I’d like to say the best thing about being a writer, along with writing in general, can be compared to hiking up a mountain: the journey is begins enthusiastically and excitingly, with an author eager and optimistic about putting their ideas to paper and the greatness that may result. However, as the trail ascends and the terrain grows rougher, one becomes encumbered with the fatigue of research, character development, story progression, and the draining motivation to continue on writing anyways.
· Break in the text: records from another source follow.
(** *** A thread starts, or is cut off *)

(** Actor tasks come and go, the dispatches stay. *)
Lemma actor_threads_inv peer sid s ths tr ths' :
  actions_inv peer sid (MkWorld s ths) tr -> length ths <= length ths' ->
  (forall k q, ths' !! k = Some (ThOther q) -> ths !! k = Some (ThOther q)) ->
  (forall k u, ths !! k = Some (ThOther (Ret u)) -> ths' !! k = Some (ThOther (Ret u))) ->
  actions_inv peer sid (MkWorld s ths') tr.
Proof.
  intros [H1 H2 H3 H4 H5 H6] Hlen Hnew Hret. cbn [server threads] in *. split; cbn [server threads]; try done.
  - intros k q Hk. by apply H1, Hnew.
  - intros k lab Hin%H2. lia.
  - intros l k e Hl k' e' Hin. destruct (H4 _ _ _ Hl _ _ Hin) as [u Hu]. exists u. by apply Hret.
Qed.

Lemma starts_actions_inv peer sid s ths tr l ths' :
  actions_inv peer sid (MkWorld s ths) tr -> starts config s ths l ths' ->
  ((exists j e, l = [(j, Entered e (Some peer))]) -> peer_idle peer (MkWorld s ths) tr = true) ->
  actions_inv peer sid (MkWorld s ths') (tr ++ l).
Proof.
  intros Hinv Hs Hidle. destruct Hs as [p l Hp | i t fuel Ht Hnone | j0 i p t Hj0 Ht _ _]; rewrite ?app_nil_r.
  - pose proof Hinv as [H1 H2 H3 H4 H5 H6]. cbn [server threads] in *.
    assert (Hl : forall a s p i, l <> Accepted a (Action s p) i) by (destruct Hp; done).
    assert (Hfresh : forall lab, (length ths, lab) ∉ tr) by (intros lab Hin%H2; lia).
    assert (Hacc : forall k q, (ths ++ [ThOther p]) !! k = Some (ThOther q) -> dispatch_account k (tr ++ [(length ths, l)]) q).
    { intros k q [Hk | [Hge Hk]]%lookup_app_Some.
      - destruct (H1 _ _ Hk) as (og & st & Hwp & Hok & Hog). exists og, st.
        split_and!; [done | by apply acting_ok_snoc | intros; by apply in_snoc, Hog].
      - apply list_lookup_singleton_Some in Hk as [Hz [= <-]]. assert (k = length ths) as -> by lia.
        exists (entry_origin l), AIdle. split; [by apply entry_acting | split].
        + apply no_action_snoc; [intros a s0 p0 i0; apply Hfresh | done].
        + intros e reply He. apply elem_of_snoc. right. destruct Hp; by inversion He. }
    assert (Hret : forall k u, ths !! k = Some (ThOther (Ret u)) -> (ths ++ [ThOther p]) !! k = Some (ThOther (Ret u)))
      by (intros; by apply lookup_app_l_Some).
    assert (Hcase : (exists e, l = Entered e (Some peer)) \/ forall e, l <> Entered e (Some peer)).
    { destruct Hp as [e [c |] | | | |]; try (by right). destruct (decide (c = peer)) as [-> | Hne]; [left; by exists e | right].
      intros e' [= _ ?]. done. }
    destruct Hcase as [[e ->] | Hne].
    + specialize (Hidle ltac:(eauto)).
      assert (He : entered_by peer (tr ++ [(length ths, Entered e (Some peer))]) = entered_by peer tr ++ [(length ths, e)]).
      { rewrite entered_by_app. cbn. by rewrite decide_True. }
      assert (Ht : taken sid (tr ++ [(length ths, Entered e (Some peer))]) = taken sid tr)
        by (rewrite taken_app; apply app_nil_r).
      split; rewrite ?He, ?Ht; cbn [server threads]; try done.
      * intros k lab. rewrite length_app. cbn. intros [Hin%H2 | [= -> _]]%elem_of_snoc; lia.
      * intros a s0 c Hs. destruct (H3 a s0 c Hs) as [k Hk]. exists k. by apply in_snoc.
      * intros l k e1 [<- _]%app_inj_tail k' e' Hin. unfold peer_idle in Hidle. rewrite forallb_forall in Hidle.
        specialize (Hidle (k', e') ltac:(by apply list_elem_of_In)). cbn in Hidle.
        destruct (ths !! k') as [[| [u |]] |] eqn:Hk; try done. exists u. by apply Hret.
      * intros Ho%only_peer_app. rewrite actions_in_app. by apply sublist_inserts_r, H5.
      * intros l k e1 Ho%only_peer_app [<- _]%app_inj_tail _. by apply H5.
    + apply (actions_inv_quiet peer sid (MkWorld s ths)); try done; cbn; rewrite ?length_app; cbn; try lia.
      intros a s0 c Hs. destruct (H3 a s0 c Hs) as [k Hk]. exists k. by apply in_snoc.
  - apply (actor_threads_inv _ _ _ ths); [done | rewrite length_app; lia | | by intros; apply lookup_app_l_Some].
    intros k q [Hk | [_ Hk]]%lookup_app_Some; [done | by apply list_lookup_singleton_Some in Hk as [_ ?]].
  - apply (actor_threads_inv _ _ _ ths); [done | by rewrite length_insert | |].
    + by intros k q [(_ & ? & _) | [_ Hk]]%list_lookup_insert_Some.
    + intros k u Hu. rewrite list_lookup_insert_ne; [done |]. intros ->. congruence.
Qed.

Lemma orderly_inv peer sid w tr :
  orderly peer w tr -> spawn_bound (server w) -> actions_inv peer sid w tr.
Proof.
  induction 1 as [| w tr l w' Hrun IH Hm Hidle]; intros Hb.
  - split; cbn; try done.
    + by intros j l ?%elem_of_nil.
    + intros l j e Heq. by destruct l.
    + intros l j e _ Heq. by destruct l.
  - pose proof (moves_bound config _ _ _ Hm Hb) as Hb0. specialize (IH Hb0).
    destruct Hm as [s ths j th X e k x s' Hj Hp Hex | s ths l0 ths' Hs].
    + eapply call_actions_inv; [done | | done | done | done].
      eapply execution_inv; [by eapply orderly_execution | done].
    + by eapply starts_actions_inv.
Qed.

(** ** The Actions a task has handled *)
Definition action_of (sid : SessionId) (m : MailboxMessage) : option string :=
  match m with
  | Action sid' p => if decide (sid' = sid) then Some p else None
  | _ => None
  end.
Through all the temptations to completely abandon the hard climb at several points along the way, an author who finally drove themselves to finish their work can react the same way as a hiker does upon reaching the summit of the mountain; the heartwarming pride of seeing one’s own landscape of dedication and creativity finished before them.  
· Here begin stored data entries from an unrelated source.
(* ===== verification/ClientStep.v ===== *)
(** * The Client runtime: what its effects do

    [client_step] executes one effect of [Client] on the shared state: the
    critical sections of [coactor/src/client/mod.rs] and
    [coactor/src/client/session.rs] as functions, and the replies of the
    environment as the hint of the step.  A [client_world] runs the procedures of
    the Client concurrently, one effect at a time. *)

From S2P Require Import Prelude Text Address Coordination Placement Transport Session Client.
From S2P Require Runtime.

(** ** What an effect does to the state *)
Definition update_connection (c : ConnRef) (f : TransportConnection -> TransportConnection)
    (s : ClientState) : ClientState :=
  MkClient (receivers s) (channels s) (pools s) (pool_list s) (alter f c (connections s)) (pending_opens s)
    (acks s) (placement_cache s) (next_connection_id s) (inbound s) (inbound_tasks s) (client_status s)
    (sent s) (closed_senders s).
Definition update_pool (p : PoolRef) (f : ConnectionPool -> ConnectionPool) (s : ClientState) : ClientState :=
  MkClient (receivers s) (channels s) (pools s) (alter f p (pool_list s)) (connections s) (pending_opens s)
    (acks s) (placement_cache s) (next_connection_id s) (inbound s) (inbound_tasks s) (client_status s)
    (sent s) (closed_senders s).
Definition with_pending (s : ClientState) x y : ClientState :=
  MkClient (receivers s) (channels s) (pools s) (pool_list s) (connections s) x y
    (placement_cache s) (next_connection_id s) (inbound s) (inbound_tasks s) (client_status s)
    (sent s) (closed_senders s).
Definition with_receivers (s : ClientState) x y : ClientState :=
  MkClient x y (pools s) (pool_list s) (connections s) (pending_opens s) (acks s)
    (placement_cache s) (next_connection_id s) (inbound s) (inbound_tasks s) (client_status s)
    (sent s) (closed_senders s).
Definition with_pools (s : ClientState) x y : ClientState :=
  MkClient (receivers s) (channels s) x y (connections s) (pending_opens s) (acks s)
    (placement_cache s) (next_connection_id s) (inbound s) (inbound_tasks s) (client_status s)
    (sent s) (closed_senders s).
Definition with_cache (s : ClientState) x : ClientState :=
  MkClient (receivers s) (channels s) (pools s) (pool_list s) (connections s) (pending_opens s) (acks s)
    x (next_connection_id s) (inbound s) (inbound_tasks s) (client_status s) (sent s) (closed_senders s).
Definition with_inbound (s : ClientState) x y : ClientState :=
  MkClient (receivers s) (channels s) (pools s) (pool_list s) (connections s) (pending_opens s) (acks s)
    (placement_cache s) (next_connection_id s) x y (client_status s) (sent s) (closed_senders s).
Definition stop_client (s : ClientState) : ClientState :=
  MkClient (receivers s) (channels s) (pools s) (pool_list s) (connections s) (pending_opens s) (acks s)
    (placement_cache s) (next_connection_id s) (inbound s) (inbound_tasks s) ClientStopped (sent s)
    (closed_senders s).
Definition with_sent (s : ClientState) x y : ClientState :=
  MkClient (receivers s) (channels s) (pools s) (pool_list s) (connections s) (pending_opens s) (acks s)
    (placement_cache s) (next_connection_id s) (inbound s) (inbound_tasks s) (client_status s) x y.
Definition progress_observe X (g : progress) (e : clientE X) : X -> progress :=
  let '(MkProgress o pl n placed last ch) := g in
  match e in clientE X return X -> progress with
  | ReadActorOwner _ _ => fun x =>
      MkProgress (match owner_target x with TOwner o => Some o | _ => None end) false n placed last ch
  | ReadNode _ _ => fun x =>
      let '(last, ch) := progress_live (node_target o x) last ch in MkProgress o pl n placed last ch
  | Candidates _ _ => fun _ => MkProgress o true n placed last ch
  | GetPool e => fun _ => MkProgress o pl n (if pl then {[e]} ∪ placed else placed) last ch
  | SenderTrySend _ e => fun x =>
      MkProgress o pl (if bool_decide (env_kind e = Some KSessionOpen) && is_ok x then S n else n) placed last ch
  | _ => fun _ => g
  end.

Definition progress_monitor : monitor clientE progress :=
  Monitor clientE progress (fun _ _ _ => True) (fun X g e x g' => g' = progress_observe X g e x).

(** A live owner that was resolved and has not failed is one change not used. *)
Definition credit (resolved failed : option (string * string)) : nat :=
  if bool_decide (resolved = failed) then 0 else 1.

(** What an open has used up. *)
Definition spent (g : progress) : nat := p_sent g + size (p_placed g) + p_changes g.

Section ends.
Context (config : ClientConfig) (a : ActorAddress).

(** [k] iterations are paid for: by the attempts, the excluded endpoints, and
    [d] failures of live owners, each after a change of the live owner. *)
Record paid (k : nat) (l : OpenLoop) (g : progress) : Prop := MkPaid {
  pd_sent : p_sent g = attempts l;
  pd_max : attempts l <= max_open_attempts config;
  pd_excluded : excluded l ⊆ p_placed g;
  pd_count : exists d, k <= attempts l + size (excluded l) + d /\
    d + credit (p_last g) (failed_live_owner l) <= p_changes g
}.
Lemma select_why a dl l g :
  looping l g ->
  wp why_monitor g (select_placement_candidate a (excluded l) dl) (fun r g' => looping l g' /\
    match r with
    | Err e => explains g' (open_error_from e)
    | Ok e => w_live g' = None /\ w_placed g' = true
    end).
Proof.
  intros Hl. unfold select_placement_candidate. apply wp_bind.
  eapply wp_mono; [| by apply placement_candidates_why]. intros [all | e] g' [Hl' Hk]; [| done].
  destruct (filter _ all) as [| c cs] eqn:Hfil.
  - split; [done |]. assert (Hall : forall c, c ∈ all -> endpoint c ∈ w_reported g').
    { intros c Hc. apply (lp_excluded _ _ Hl'). destruct (decide (endpoint c ∈ excluded l)) as [| Hn]; [done |].
      assert (Hin : c ∈ filter (fun c => endpoint c ∉ excluded l) all) by by apply list_elem_of_filter.
      rewrite Hfil in Hin. by apply elem_of_nil in Hin. }
    unfold explains. destruct Hk as [-> | (nodes & -> & ->)]; [done |]. right. eauto.
  - cbn zeta. destruct g', Hl'. why_call. destruct (list_find _ x) as [[i e] |] eqn:Hfind; [by split_and! |]. split; [by split |]. cbn. split; [done |].
    intros c' Hc' Hin. apply list_find_None in Hfind. rewrite Forall_forall in Hfind. apply (Hfind _ Hin).
    change (endpoint c' ∈ list_to_set (C := gset string) (endpoint <$> (c :: cs))). apply elem_of_list_to_set.
    by apply list_elem_of_fmap_2.
Qed.
Definition stop_observe X (g : stop_ghost) (e : clientE X) : X -> stop_ghost :=
  let '(MkStopGhost st ps em hd cs cl ab cr vs nt) := g in
  match e in clientE X return X -> stop_ghost with
  | SwapStopped => fun x => MkStopGhost (Some x) ps em hd cs cl ab cr vs nt
  | DrainPools => fun x => MkStopGhost st (Some x) em hd cs cl ab cr vs nt
  | LockPool _ p => fun _ => MkStopGhost st ps em (Some p) cs cl ab cr vs nt
  | PoolDrain _ => fun x => MkStopGhost st ps em hd (cs ++ x) cl ab cr vs nt
  | SwapClosed c => fun _ => MkStopGhost st ps em hd cs (cl ++ [c]) ab cr vs nt
  | UnlockPool p => fun _ => MkStopGhost st ps (em ++ [p]) None cs cl ab cr vs nt
  | AbortInbound => fun _ => MkStopGhost st ps em hd cs cl true cr vs nt
  | ClearPending => fun _ => MkStopGhost st ps em hd cs cl ab true vs nt
  | ReceiverValues => fun x => MkStopGhost st ps em hd cs cl ab cr (Some x) nt
  | ChannelSend ch _ => fun _ => MkStopGhost st ps em hd cs cl ab cr vs (nt ++ [ch])
  | _ => fun _ => g
  end.

Definition stop_allowed X (g : stop_ghost) (e : clientE X) : Prop :=
  match e with
  | SwapStopped => g = stop_ghost0
  | DrainPools => s_was g = Some ClientRunning
  | LockPool d _ => d = None /\ s_holding g = None
  | PoolDrain p => s_holding g = Some p /\ s_closed g = s_connections g
  | SwapClosed c => exists rest, s_connections g = s_closed g ++ c :: rest
  | SenderClose c => last (s_closed g) = Some c
  | UnlockPool p => s_holding g = Some p /\ s_closed g = s_connections g
  | AbortInbound => s_pools g = Some (s_emptied g) /\ s_holding g = None
  | ClearPending => s_aborted g = true
  | ReceiverValues => s_cleared g = true
  | ClearReceivers => is_Some (s_values g) /\ s_notified g = []
  | ChannelSend _ item => is_Some (s_values g) /\ item = Err RuntimeStopped
  | _ => False
  end.

Definition stop_monitor : monitor clientE stop_ghost :=
  Monitor clientE stop_ghost stop_allowed (fun X g e x g' => g' = stop_observe X g e x).

(** Closing the connections a pool held. *)
Lemma connection_close_wp st ps em hd pre c rest :
  wp stop_monitor (MkStopGhost st ps em hd (pre ++ c :: rest) pre false false None []) (connection_close c)
    (fun _ g => g = MkStopGhost st ps em hd (pre ++ c :: rest) (pre ++ [c]) false false None []).
Proof.
  unfold connection_close. cbn. split; [by exists rest |]. intros [] g ->; cbn; [done |].
  split; [by rewrite last_snoc |]. by intros [] g ->.
Qed.

Lemma close_all_wp st ps em hd pre cs :
  wp stop_monitor (MkStopGhost st ps em hd (pre ++ cs) pre false false None []) (for_each connection_close cs)
    (fun _ g => g = MkStopGhost st ps em hd (pre ++ cs) (pre ++ cs) false false None []).
Proof.
  revert pre. induction cs as [| c cs IH]; intros pre; cbn [for_each]; [by rewrite app_nil_r |].
  apply wp_bind. eapply wp_mono; [| apply connection_close_wp]. intros [] g ->.
  replace (pre ++ c :: cs) with ((pre ++ [c]) ++ cs) by (by rewrite <- app_assoc). apply IH.
Qed.

(** Shutting a Client down ends everything it holds, once: a second shutdown
    does nothing; the first closes every connection of every pool while it holds
    the pool's mutex (the sender of a connection is closed only by whoever marks
    it closed first), then aborts the receive loops, drops the pending opens and
    tells every registered Session that the runtime has stopped. *)
Theorem client_shutdown_ends_everything :
  wp stop_monitor stop_ghost0 client_shutdown
    (fun _ g => s_was g = Some ClientStopped /\ g = MkStopGhost (s_was g) None [] None [] [] false false None [] \/
       s_was g = Some ClientRunning /\ s_pools g = Some (s_emptied g) /\ s_holding g = None /\
       s_closed g = s_connections g /\ s_aborted g = true /\ s_cleared g = true /\
       s_values g = Some (s_notified g)).
Proof.
  split; [done |]. intros [] g ->; [| by left]. split; [done |]. intros pools g ->. apply wp_bind.
  eapply wp_mono; [| apply (for_each_wp _ _ (fun pre g => exists cs,
    g = MkStopGhost (Some ClientRunning) (Some pools) pre None cs cs false false None []) pools []); [| by exists []]].
  - intros [] g (cs & ->). do 2 (split; [done |]; intros ? g ->). split; [done |]. intros values g ->. split; [done |]. intros [] g ->.
    set (I pre g := exists cs, g = MkStopGhost (Some ClientRunning) (Some pools) pools None cs cs true true (Some values) pre).
    eapply wp_mono; [| apply (for_each_wp _ _ I values []); [| by exists cs]].
    + intros [] g (cs' & ->). right. cbn. done.
    + intros ch pre g (cs' & ->). split; [done |]. intros [] g ->. by exists cs'.
  - intros p pre g (cs & ->). split; [done |]. intros locked g ->. split; [done |]. intros cs' g ->. cbn [stop_observe].
    apply wp_bind. eapply wp_mono; [| apply close_all_wp]. intros [] g ->. split; [done |].
    intros [] g ->. by exists (cs ++ cs').
Qed.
3.  What is the hardest thing for you about being a writer.?

To get straight to the point, the most difficult part of being a writer is the imprinted fact that an author will have to multitask in order to both get by the challenges of daily life and remain dedicated to their project(s) at the same time. What spare free time one may have had would have to be sacrificed to write, while an author still has to look over life in the family as usual without change.

4.  Who is in your dream cast for a movie based on the book?
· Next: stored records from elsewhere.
Lemma pool_call_keeps names X (e : clientE X) s h x s' g :
  pool_call X e = true -> state_ok names s -> knows names s g -> holds s g ->
  call_allowed X g e -> client_step X s e h = Some (x, s') ->
  exists names' g', lock_observe config X g e x g' /\ step_ok names s g names' s' g'.
Proof.
  intros Hpc Hs Hk Hh Hal Hst. destruct e; try done; cbn [client_step call_allowed] in *.
  - injection Hst as Hst. destruct (pool_ok names s g endpoint Hs Hk Hh) as (names' & Hok).
    rewrite Hst in Hok. exists names', (know_pool g x endpoint). by split.
  - injection Hst as <- <-. destruct (pools s !! endpoint) as [p |] eqn:Hp.
    + destruct (pool_ok names s g endpoint Hs Hk Hh) as (names' & Hok). unfold pool in Hok. rewrite Hp in Hok.
      exists names', (know_pool g p endpoint). by split.
    + exists names, g. split; [by split |]. by apply quiet_ok; try apply Hs.
  - destruct h; try done. case_match eqn:Hd; [| done]. simplify_eq.
    apply andb_true_iff in Hd as [_ Hd%bool_decide_eq_true].
    exists names, (know_pools g x). split; [by split |].
    assert (Hx : forall p, p ∈ x -> p < length (pool_list s)).
    { intros p Hp. rewrite <- (elem_of_list_to_set (C := gset nat)), Hd, elem_of_list_to_set in Hp.
      by eapply named_pool_range. }
    apply drained_ok; try done. destruct Hk. split; cbn; try done. intros p [? | ?]%elem_of_app; auto.
  - destruct Hal as [Hp [Hn _]]. destruct (pool_list s !! p) as [q |] eqn:Hq; [| done].
    destruct (pool_locked q) eqn:Hl.
    + destruct deadline; [| done]. destruct h; try done. simplify_eq. exists names, g. split; [by split |].
      by apply quiet_ok; try apply Hs.
    + simplify_eq. exists names, (set_held g (Some p) false). split; [split; [done | by destruct deadline] |].
      apply (update_pool_ok names s g _ p _ q); try done; [by right | exact (so_full _ _ Hs _ _ Hq) | by left | by apply knows_held].
  - injection Hst as <- <-. exists names, (set_held g None false). split; [by split |].
    destruct (Hh p Hal) as (q & Hq & _). apply (update_pool_ok names s g _ p _ q); try done;
      [by left | exact (so_full _ _ Hs _ _ Hq) | by left | by apply knows_held].
  - injection Hst as <- <-. eexists names, _. split; [by split |]. cbn [lock_after].
    apply shrink_pool_ok; try done; [intros; apply length_filter | intros q c Hc; by apply (list_elem_of_filter _ _ c) in Hc as [_ ?] | by apply knows_held |].
    cbn. intros q -> Hr%Nat.ltb_lt. by right.
  - injection Hst as <- <-. exists names, (set_held g (Some p) false). split; [by split |]. by apply push_pool_ok.
  - injection Hst as <- <-. destruct (Hh p Hal) as (q & Hq & _). rewrite Hq. cbn [from_option].
    destruct (min_by_key (bound_of s) (pool_connections q)) as [c |] eqn:Hm; cbn [from_option].
    + exists names, (know_conns g [c]). split; [by split |]. apply quiet_ok; try done; [apply Hs |].
      apply knows_conns; [done |]. intros c' ->%list_elem_of_singleton. eapply pool_conns_range; [done | done | by eapply min_by_key_elem].
    + exists names, g. split; [by split |]. by apply quiet_ok; try apply Hs.
  - injection Hst as <- <-. exists names, g. split; [by split |].
    apply shrink_pool_ok; try done; [intros; apply length_filter | intros q c' Hc; by apply (list_elem_of_filter _ _ c') in Hc as [_ ?] |].
    intros q _ Hr. by left.
  - injection Hst as <- <-. destruct (Hh p Hal) as (q & Hq & _). rewrite Hq. cbn [from_option].
    exists names, (know_conns g (pool_connections q)). split; [by split |].
    apply shrink_pool_ok; try done; [intros; cbn; lia | intros q' c Hc; by apply not_elem_of_nil in Hc | | by left].
    apply knows_conns; [done |]. intros c Hc. by eapply pool_conns_range.
Qed.
(* ===== verification/ClientTrace.v ===== *)
(** * Executions of the Client, with what happened in them

    An execution is a run of the world of [ClientStep] with a trace: which thread
    drew a session id, made a connection, registered a pending open, had an
    envelope taken by the transport or received one.  An open succeeds only on an
    acknowledgement of its Session that was received on its connection. *)

From S2P Require Import Prelude Text Address Coordination Placement Transport Session Client ClientStep ClientRace.
From S2P Require Runtime.

(** ** Traces *)
Inductive clabel :=
| Drawn (sid : SessionId)
| Connected (c : ConnRef) (endpoint : string)
| AckMade (o : AckId)
| Pending (sid : SessionId) (c : ConnRef) (o : AckId)
| Offered (c : ConnRef) (e : Envelope)     (* the transport took [e] *)
| Received (c : ConnRef) (e : Envelope)
| ChannelMade (ch : ChannelId)
| Listening (sid : SessionId) (ch : ChannelId)
| Delivered (ch : ChannelId) (item : Event)  (* handed to the channel, which may be full *)
| Taken (ch : ChannelId) (item : Event)      (* by the application *)
| CSilent.

Definition clabel_of X (e : clientE X) : X -> clabel :=
  match e in clientE X return X -> clabel with
  | NewSessionId => fun sid => Drawn sid
  | NewConnection endpoint _ => fun c => Connected c endpoint
  | NewAck => fun o => AckMade o
  | NewChannel => fun ch => ChannelMade ch
  | RegisterLocal sid ch => fun _ => Listening sid ch
  | ChannelSend ch item => fun _ => Delivered ch item
  | InsertPending sid c o => fun _ => Pending sid c o
  | SenderTrySend c e => fun r => if r is Ok _ then Offered c e else CSilent
  | RecvEnvelope c => fun r => if r is Some e then Received c e else CSilent
  | _ => fun _ => CSilent
  end.

Abbreviation ctrace := (list (nat * clabel)).

Definition client_label (w : client_world) (x : client_action) : ctrace :=
  match x with
  | CStep j h =>
      match client_threads w !! j with
      | Some th =>
          match client_proc th with
          | Call e _ =>
              match client_step _ (client w) e h with
              | Some (x, _) => [(j, clabel_of _ e x)]
              | None => []
              end
          | Ret _ => []
          end
      | None => []
      end
  | CRecv j =>
      match client_threads w !! j ≫= returned_session with
      | Some session =>
          match session_recv session (client w) with
          | Some (item, _) => [(j, Taken (session_channel session) item)]
          | None => []
          end
      | None => []
      end
  | _ => []
  end.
That’s rather difficult to fully answer without sounding overconfident or self-centered. I’d personally rather leave it to Hollywood to decide, since readers often form their own personal images of what the characters of a book look like while reading - to have an image preset by the author, even inadvertently, is to, as Stephen King put it in his memoir On Writing:  “. . . lose a little bit of the bond of understanding I [the author] want forge between us [the reader(s)]. Description begins in the writer’s imagination, but should finish in the reader’s. (pg. 174)”  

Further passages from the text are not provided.